> [Source material]:
Definition Money_validate (amount : decimal) (currency : string) : result Money :=
  refuse negb (is_finite amount) with ValueError saying "finite number required";;
  refuse negb (bool_decide (String.length currency = 3%nat)) with ValueError
    saying "currency must have 3 characters";;
  let! code := normalize_currency currency in
  let! negative := decimal_ltb amount (DFin 0 0) in
  refuse negative with ValueError saying "money amount cannot be negative";;
  Ok (mkMoney amount code).

(** ** Facts *)

Record ProcurementFacts := mkProcurementFacts {
  pf_description : option string;
  pf_requested_quantity : option decimal;
  pf_estimated_amount : option Money;
  pf_candidate_vendor : option string;
  pf_vendor_ref : option string;
  pf_vendor_tax_id : option string;
  pf_cost_center : option string;
  pf_needed_by : option string;
  pf_quote_ref : option string;
}.

Record InvoiceLine := mkInvoiceLine {
  il_description : string;
  il_quantity : decimal;
  il_unit_price : Money;
  il_line_total : option Money;
}.

Record InvoiceFacts := mkInvoiceFacts {
  if_vendor_name : option string;
  if_vendor_ref : option string;
  if_vendor_tax_id : option string;
  if_invoice_number : option string;
  if_invoice_date : option string;
  if_total : option Money;
  if_po_number : option string;
  if_line_items : list InvoiceLine;
  if_document_revision : option string;
  if_document_digest : option string;
}.

Record ExpenseFacts := mkExpenseFacts {
  xf_employee_ref : option string;
  xf_merchant : option string;
  xf_expense_date : option string;
  xf_amount : option Money;
  xf_category : option string;
  xf_business_purpose : option string;
  xf_receipt_ref : option string;
}.

(** The policies only ask whether an attribute [is None]. *)
Definition attr {A} (o : option A) : pyval := match o with Some _ => VBool true | None => VNone end.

> [Exercise brief]:
Retype exactly the span of lines from the one with "pf_needed_by : option string;" through the one with "Record ExpenseFacts := mkExpenseFacts"; include both ends and omit the rest of the material.

> [Reply to the task]:
  pf_needed_by : option string;
  pf_quote_ref : option string;
}.

Record InvoiceLine := mkInvoiceLine {
  il_description : string;
  il_quantity : decimal;
  il_unit_price : Money;
  il_line_total : option Money;
}.

Record InvoiceFacts := mkInvoiceFacts {
  if_vendor_name : option string;
  if_vendor_ref : option string;
  if_vendor_tax_id : option string;
  if_invoice_number : option string;
  if_invoice_date : option string;
  if_total : option Money;
  if_po_number : option string;
  if_line_items : list InvoiceLine;
  if_document_revision : option string;
  if_document_digest : option string;
}.

Record ExpenseFacts := mkExpenseFacts {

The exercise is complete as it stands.